Singapore's biggest new hospital with 1,000 beds will open on Saturday.
When it is fully open, Sengkang General Hospital (SKH) will significantly bump up the total number of public-sector acute beds from just over 8,600 now.
The next public general hospital to open will be in Woodlands, in 2022. The Ministry of Health (MOH) will then take a pause to plan for future healthcare needs, said Health Minister Gan Kim Yong yesterday.
SKH will start with 260 beds and increase to 500 in six months. The hospital is within walking distance of the Sengkang MRT station and linked directly to the LRT station.
The 400-bed Sengkang Community Hospital attached to SKH will open on Aug 28, as it takes a while for patients from the general hospital to need rehabilitation at a community hospital.
Announcing the dates at the SKH Campus Community Health Fair, Mr Gan said that as Singapore's population ages, there will be increased demand for healthcare services.
PAUSING TO THINK OF FUTURE NEEDS
Beyond Woodlands, we will take a bit of time to plan for future needs. Healthcare needs will expand, given the ageing population, but the care model may change. It is important to take a bit of time to plan for... future needs.
HEALTH MINISTER GAN KIM YONG, on MOH taking a pause to plan for future healthcare needs after the next public general hospital opens in Woodlands, in 2022.
The Government has been building more facilities across various sectors to meet this growing demand, he said. Since 2011, it has added 1,700 acute hospital beds and 1,200 community hospital beds. The hospitals in Sengkang will add another 1,400 beds to this.

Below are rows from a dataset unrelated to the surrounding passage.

Lemma truthy_true_iff (s : string) : Py.truthy s = true <-> s <> "".
Proof. destruct s; simpl; split; congruence. Qed.

Lemma truthy_false_iff (s : string) : Py.truthy s = false <-> s = "".
Proof. destruct s; simpl; split; congruence. Qed.

Lemma all_chars_app (p : ascii -> bool) (s t : string) :
  all_chars p (s ++ t) = all_chars p s && all_chars p t.
Proof.
  induction s as [|c s IH]; simpl; [reflexivity|].
  now rewrite IH, andb_assoc.
Qed.

(** ** [str.split]: the scan meets the relational description *)

Lemma split_on_whitespace_skip (c : ascii) (s : string) (ws : list string) :
  Py.isspace c = true ->
  split_on_whitespace s ws -> split_on_whitespace (String c s) ws.
Proof.
  intros Hc H. destruct H as [s Hs | pre w rest ws Hpre Hw Hns Hb Hrest].
  - apply split_blank. simpl. now rewrite Hc.
  - change (String c (pre ++ w ++ rest)) with (String c pre ++ w ++ rest).
    apply split_word; trivial. simpl. now rewrite Hc.
Qed.

Lemma split_scan_spec (s cur : string) :
  all_chars (fun c => negb (Py.isspace c)) cur = true ->
  split_on_whitespace (cur ++ s) (Py.split_scan cur s).
Proof.
  revert cur. induction s as [|c s IH]; intros cur Hcur; simpl.
  - rewrite append_nil_r. destruct (Py.truthy cur) eqn:E.
    + rewrite <- (append_nil_r cur) at 1.
      apply (split_word "" cur ""); simpl; trivial.
      * now apply truthy_true_iff.
      * now apply split_blank.
    + apply truthy_false_iff in E. subst cur. now apply split_blank.
  - destruct (Py.isspace c) eqn:Ec.
    + assert (Hrest : split_on_whitespace (String c s) (Py.split_scan "" s)).
      { apply split_on_whitespace_skip; trivial. apply (IH ""). reflexivity. }
      destruct (Py.truthy cur) eqn:E.
      * apply (split_word "" cur (String c s)); simpl; trivial.
        now apply truthy_true_iff.
      * apply truthy_false_iff in E. subst cur. exact Hrest.
    + replace (cur ++ String c s) with ((cur ++ String c "") ++ s)
        by (now rewrite append_assoc).
      apply IH. rewrite all_chars_app, Hcur. simpl. now rewrite Ec.
Qed.

Lemma split_spec (s : string) : split_on_whitespace s (Py.split s).
Proof. apply (split_scan_spec s ""). reflexivity. Qed.

(** The relation determines the words: a text has one list of words. *)

Lemma split_on_whitespace_inv (s : string) (ws : list string) :
  split_on_whitespace s ws ->
  (ws = [] /\ all_chars Py.isspace s = true) \/
  (exists pre w rest ws',
     s = pre ++ w ++ rest /\ ws = w :: ws' /\
     all_chars Py.isspace pre = true /\ w <> "" /\
     all_chars (fun c => negb (Py.isspace c)) w = true /\
     word_boundary rest /\ split_on_whitespace rest ws').
Proof.
  destruct 1 as [s Hs | pre w rest ws Hpre Hw Hns Hb Hrest].
  - left. now split.
  - right. exists pre, w, rest, ws. repeat (split; trivial).
Qed.

Lemma blank_has_no_word (pre w rest : string) :
  all_chars Py.isspace (pre ++ w ++ rest) = true ->
  all_chars (fun c => negb (Py.isspace c)) w = true ->
  w = "".
Proof.
  rewrite !all_chars_app, !andb_true_iff. intros (_ & Hw & _) Hns.
  destruct w as [|c w]; [reflexivity|]. simpl in Hw, Hns.
  apply andb_true_iff in Hw, Hns. destruct Hw as [Hc _], Hns as [Hc' _].
  rewrite Hc in Hc'. discriminate.
Qed.

(** Where the text after a cut begins with a character outside [p], the
    cut after a run of characters of [p] is at one place only. *)
Lemma run_then_other_unique (p : ascii -> bool) (pre pre' x x' : string) :
  all_chars p pre = true -> all_chars p pre' = true ->
  (exists c, first_char x = Some c /\ p c = false) ->
  (exists c, first_char x' = Some c /\ p c = false) ->
  pre ++ x = pre' ++ x' -> pre = pre' /\ x = x'.
Proof.
  revert pre'. induction pre as [|a pre IH]; intros [|a' pre'] Hp Hp' Hx Hx' E;
    simpl in *.
  - now split.
  - destruct Hx as (c & Hc & Hpc). subst x. simpl in Hc. injection Hc as <-.
    apply andb_true_iff in Hp'. destruct Hp' as [Ha _]. congruence.
  - destruct Hx' as (c & Hc & Hpc). subst x'. simpl in Hc. injection Hc as <-.
    apply andb_true_iff in Hp. destruct Hp as [Ha _]. congruence.
  - injection E as <- E. apply andb_true_iff in Hp, Hp'.
    destruct (IH pre') as [-> ->]; tauto.
Qed.

Lemma word_end_unique (w w' rest rest' : string) :
  all_chars (fun c => negb (Py.isspace c)) w = true ->
  all_chars (fun c => negb (Py.isspace c)) w' = true ->
  word_boundary rest -> word_boundary rest' ->
  w ++ rest = w' ++ rest' -> w = w' /\ rest = rest'.
Proof.
  revert w'. induction w as [|a w IH]; intros [|a' w'] Hw Hw' Hb Hb' E;
    simpl in *.
  - now split.
  - subst rest. simpl in Hb. apply andb_true_iff in Hw'.
    destruct Hw' as [Ha _]. rewrite Hb in Ha. discriminate.
  - subst rest'. simpl in Hb'. apply andb_true_iff in Hw.
    destruct Hw as [Ha _]. rewrite Hb' in Ha. discriminate.
  - injection E as <- E. apply andb_true_iff in Hw, Hw'.
    destruct (IH w') as [-> ->]; tauto.
Qed.

Lemma word_starts_outside (w rest : string) :
  w <> "" -> all_chars (fun c => negb (Py.isspace c)) w = true ->
  exists c, first_char (w ++ rest) = Some c /\ Py.isspace c = false.
Proof.
  destruct w as [|c w]; [congruence|]. simpl. intros _ H.
  apply andb_true_iff in H. destruct H as [H _]. apply negb_true_iff in H.
  now exists c.
Qed.

Lemma split_on_whitespace_unique (s : string) (ws ws' : list string) :
  split_on_whitespace s ws -> split_on_whitespace s ws' -> ws = ws'.
Proof.
  intros H. revert ws'.
  induction H as [s Hs | pre w rest ws Hpre Hw Hns Hb Hrest IH]; intros ws' H'.
  - apply split_on_whitespace_inv in H'.
    destruct H' as [[-> _] | (p & v & r & ws2 & -> & -> & _ & Hv & Hvn & _)];
      [reflexivity|].
    now apply blank_has_no_word in Hs.
  - apply split_on_whitespace_inv in H'.
    destruct H' as [[_ Hs] |
                    (p & v & r & ws2 & E & -> & Hp & Hv & Hvn & Hr & Hrest')].
    + now apply blank_has_no_word in Hs.
    + apply (run_then_other_unique Py.isspace) in E; trivial;
        try now apply word_starts_outside.
      destruct E as [_ E]. apply word_end_unique in E; trivial.
      destruct E as [<- <-]. f_equal. now apply IH.
Qed.

(** ** [str.strip]: what is cut and what is left *)

Lemma lstrip_spec (s chars : string) :
  exists pre : string,
    s = pre ++ Py.lstrip s chars /\
    all_chars (fun c => Py.char_in c chars) pre = true /\
    (forall c, first_char (Py.lstrip s chars) = Some c ->
               Py.char_in c chars = false).
Proof.
  induction s as [|c s (pre & Heq & Hpre & Hfirst)]; simpl.
  - exists "". split; [|split]; trivial. discriminate.
  - destruct (Py.char_in c chars) eqn:Ec.
    + exists (String c pre). simpl. rewrite Ec, Hpre. now rewrite <- Heq.
    + exists "". split; [|split]; trivial. simpl. now intros d [= <-].
Qed.

Lemma rstrip_spec (s chars : string) :
  exists post : string,
    s = Py.rstrip s chars ++ post /\
    all_chars (fun c => Py.char_in c chars) post = true /\
    (forall c, last_char (Py.rstrip s chars) = Some c ->
               Py.char_in c chars = false).
Proof.
  induction s as [|c s (post & Heq & Hpost & Hlast)]; simpl.
  - exists "". split; [|split]; trivial. discriminate.
  - destruct (Py.rstrip s chars) as [|d r] eqn:Er; simpl.
    + destruct (Py.char_in c chars) eqn:Ec.
      * exists (String c post). simpl in *. rewrite Ec, Hpost.
        now rewrite <- Heq.
      * exists post. simpl in *. subst post.
        split; [|split]; trivial. now intros e [= <-].
    + exists post. simpl in *. rewrite <- Heq. split; [|split]; trivial.
Qed.

(** Cutting the right end leaves the first character in place. *)
Lemma rstrip_first_char (s chars : string) (c : ascii) :
  first_char (Py.rstrip s chars) = Some c -> first_char s = Some c.
Proof.
  destruct s as [|d s]; simpl; [discriminate|].
  destruct (negb (Py.truthy (Py.rstrip s chars)) && Py.char_in d chars);
    simpl; [discriminate | trivial].
Qed.

Lemma strip_spec (w chars : string) : stripped_of chars w (Py.strip w chars).
Proof.
  unfold Py.strip.
  destruct (lstrip_spec w chars) as (pre & Hw & Hpre & Hfirst).
  destruct (rstrip_spec (Py.lstrip w chars) chars)
    as (post & Hl & Hpost & Hlast).
  exists pre, post. split; [|split; [|split; [|split]]]; trivial.
  - now rewrite <- Hl.
  - intros c Hc. apply Hfirst. now apply rstrip_first_char in Hc.
Qed.

(** The relation determines what is left of the word. *)

Lemma no_clean_end_in_run (p : ascii -> bool) (t : string) :
  all_chars p t = true ->
  (forall c, last_char t = Some c -> p c = false) -> t = "".
Proof.
  induction t as [|a t IH]; intros Hall Hlast; [reflexivity|].
  simpl in Hall. apply andb_true_iff in Hall. destruct Hall as [Ha Ht].
  destruct t as [|b t].
  - specialize (Hlast a eq_refl). congruence.
  - discriminate (IH Ht Hlast).
Qed.

Lemma no_clean_start_in_run (p : ascii -> bool) (t : string) :
  all_chars p t = true ->
  (forall c, first_char t = Some c -> p c = false) -> t = "".
Proof.
  destruct t as [|a t]; intros Hall Hfirst; [reflexivity|].
  simpl in Hall. apply andb_true_iff in Hall. destruct Hall as [Ha _].
  specialize (Hfirst a eq_refl). congruence.
Qed.

Lemma other_then_run_unique (p : ascii -> bool) (t t' post post' : string) :
  all_chars p post = true -> all_chars p post' = true ->
  (forall c, last_char t = Some c -> p c = false) ->
  (forall c, last_char t' = Some c -> p c = false) ->
  t ++ post = t' ++ post' -> t = t'.
Proof.
  revert t'. induction t as [|a t IH]; intros [|a' t'] Hp Hp' Ht Ht' E.
  - reflexivity.
  - simpl in E. subst post. change (String a' (t' ++ post'))
      with (String a' t' ++ post') in Hp.
    rewrite all_chars_app in Hp. apply andb_true_iff in Hp.
    symmetry. now apply (no_clean_end_in_run p).
  - simpl in E. subst post'. change (String a (t ++ post))
      with (String a t ++ post) in Hp'.
    rewrite all_chars_app in Hp'. apply andb_true_iff in Hp'.
    now apply (no_clean_end_in_run p).
  - simpl in E. injection E as <- E. f_equal. apply (IH t'); trivial.
    + destruct t; [discriminate | exact Ht].
    + destruct t'; [discriminate | exact Ht'].
Qed.

Lemma stripped_of_unique (chars w t t' : string) :
  stripped_of chars w t -> stripped_of chars w t' -> t = t'.
Proof.
  set (p := fun c => Py.char_in c chars).
  intros (pre & post & E & Hpre & Hpost & Hf & Hl)
         (pre' & post' & E' & Hpre' & Hpost' & Hf' & Hl').
  change (all_chars p pre = true) in Hpre.
  change (all_chars p post = true) in Hpost.
  change (all_chars p pre' = true) in Hpre'.
  change (all_chars p post' = true) in Hpost'.
  assert (Hrun : forall u v x y : string,
             all_chars p (u ++ x ++ v) = true ->
             (forall c, first_char x = Some c -> p c = false) -> x = "").
  { intros u v x _ H. rewrite !all_chars_app, !andb_true_iff in H.
    now apply no_clean_start_in_run. }
  destruct t as [|a t].
  - symmetry. apply (Hrun pre' post' t' ""); trivial.
    rewrite <- E', E. simpl. rewrite all_chars_app. now rewrite Hpre, Hpost.
  - destruct t' as [|a' t'].
    + apply (Hrun pre post (String a t) ""); trivial.
      rewrite <- E, E'. simpl. rewrite all_chars_app. now rewrite Hpre', Hpost'.
    + rewrite E in E'.
      apply (run_then_other_unique p) in E'; trivial.
      * destruct E' as [_ E']. now apply (other_then_run_unique p) in E'.
      * exists a. split; [reflexivity | now apply Hf].
      * exists a'. split; [reflexivity | now apply Hf'].
Qed.

(** ** [clean_all_words]: the loop is a map followed by a filter *)

Lemma clean_all_words_from (punct : string) (words acc : list string) :
  fold_left (clean_step punct) words acc
  = (acc ++ filter Py.truthy (map (fun w => clean_word w punct) words))%list.
Proof.
  revert acc. induction words as [|w words IH]; intros acc; simpl.
  - now rewrite app_nil_r.
  - rewrite IH. unfold clean_step.
    destruct (Py.truthy (clean_word w punct)); trivial.
    now rewrite <- app_assoc.
Qed.

Lemma clean_all_words_eq (words : list string) (punct : string) :
  clean_all_words words punct
  = filter Py.truthy (map (fun w => clean_word w punct) words).
Proof. unfold clean_all_words. now rewrite clean_all_words_from. Qed.

Lemma clean_all_words_clean (words : list string) (punct : string) :
  Forall (clean_token punct) (clean_all_words words punct).
Proof.
  rewrite clean_all_words_eq. apply Forall_forall. intros t Ht.
  apply filter_In in Ht. destruct Ht as [Ht Hne].
  apply in_map_iff in Ht. destruct Ht as (w & <- & _).
  destruct (strip_spec w punct) as (pre & post & _ & _ & _ & Hfirst & Hlast).
  split; [now apply truthy_true_iff | split; assumption].
Qed.

(** The description of the tokenization fixes the token sequence. *)
Lemma tokenized_unique (text chars : string) (tokens tokens' : list string) :
  tokenized text chars tokens -> tokenized text chars tokens' ->
  tokens = tokens'.
Proof.
  intros (raw & stripped & Hraw & Hstrip & ->)
         (raw' & stripped' & Hraw' & Hstrip' & ->).
  rewrite (split_on_whitespace_unique _ _ _ Hraw' Hraw) in Hstrip'.
  f_equal. clear Hraw Hraw'. revert stripped' Hstrip'.
  induction Hstrip as [|w t raw stripped Hwt _ IH]; intros stripped' H';
    inversion H' as [|w' t' raw2 s2 Hwt' Hrest]; subst; [reflexivity|].
  f_equal; [now apply (stripped_of_unique chars w) | now apply IH].
Qed.

Lemma clean_all_words_tokenized (text punct : string) :
  tokenized text punct (clean_all_words (normalize_text text) punct).
Proof.
  exists (normalize_text text),
         (map (fun w => clean_word w punct) (normalize_text text)).
  split; [apply split_spec | split; [|apply clean_all_words_eq]].
  induction (normalize_text text) as [|w ws IH]; simpl; constructor; trivial.
  apply strip_spec.
Qed.

Example clean_word_examples :
  clean_word "(stop)" (punctuation CONFIG) = "stop" /\
  clean_word "don't" (punctuation CONFIG) = "don't" /\
  clean_word "a.b." (punctuation CONFIG) = "a.b" /\
  clean_word "..." (punctuation CONFIG) = "" /\
  clean_word "-x-" (punctuation CONFIG) = "-x-".
Proof. repeat split. Qed.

They are part of the new generation of public general hospitals, starting with the 660-bed Khoo Teck Puat Hospital (KTPH) in Yishun which opened in 2010, and the 700-bed Ng Teng Fong General Hospital in Jurong East in 2015.
The Woodlands general hospital will add another 1,400 beds. It will be part of the Woodlands Health Campus, which will also have a community hospital and other healthcare facilities.
"Beyond Woodlands, we will take a bit of time to plan for future needs," said Mr Gan.
"Healthcare needs will expand, given the ageing population, but the care model may change. It is important to take a bit of time to plan for... future needs."
Dr Lam Pin Min, Senior Minister of State for Health and Transport, and MP for Sengkang West, said MOH is pushing for more ambulant care with shorter hospital stays, which could cut the need for hospital beds.
The average length of stay in public hospitals has already fallen from 5.9 days in 2015 to 5.5 days for the first half of this year.
Singapore faced a massive bed crunch in 2013 to 2014 as public hospitals struggled with full occupancy. Patients had to be housed along corridors and in converted carpark areas. Occupancy rates now hover around 90 per cent.
Dr Lam said the additional 1,000 acute hospital beds at SKH, which he expects to be fully opened within a year, will help with the rising demand for hospital care.
Admissions to public acute hospitals rose by about 5 per cent from 416,663 in 2016 to 436,882 last year.
Dr Lam said SKH will relieve the bed situation at KTPH and Tan Tock Seng Hospital, where many residents in the north-east now visit.
These hospitals now have the highest occupancy rates in Singapore, sometimes above 95 per cent. Most private hospitals aim for 70 per cent to 80 per cent occupancy rates.
Professor Christopher Cheng, chief executive officer of SKH, said should there be a surge in demand, the two Sengkang hospitals can add 200 to 300 more beds to the 1,400 they will offer.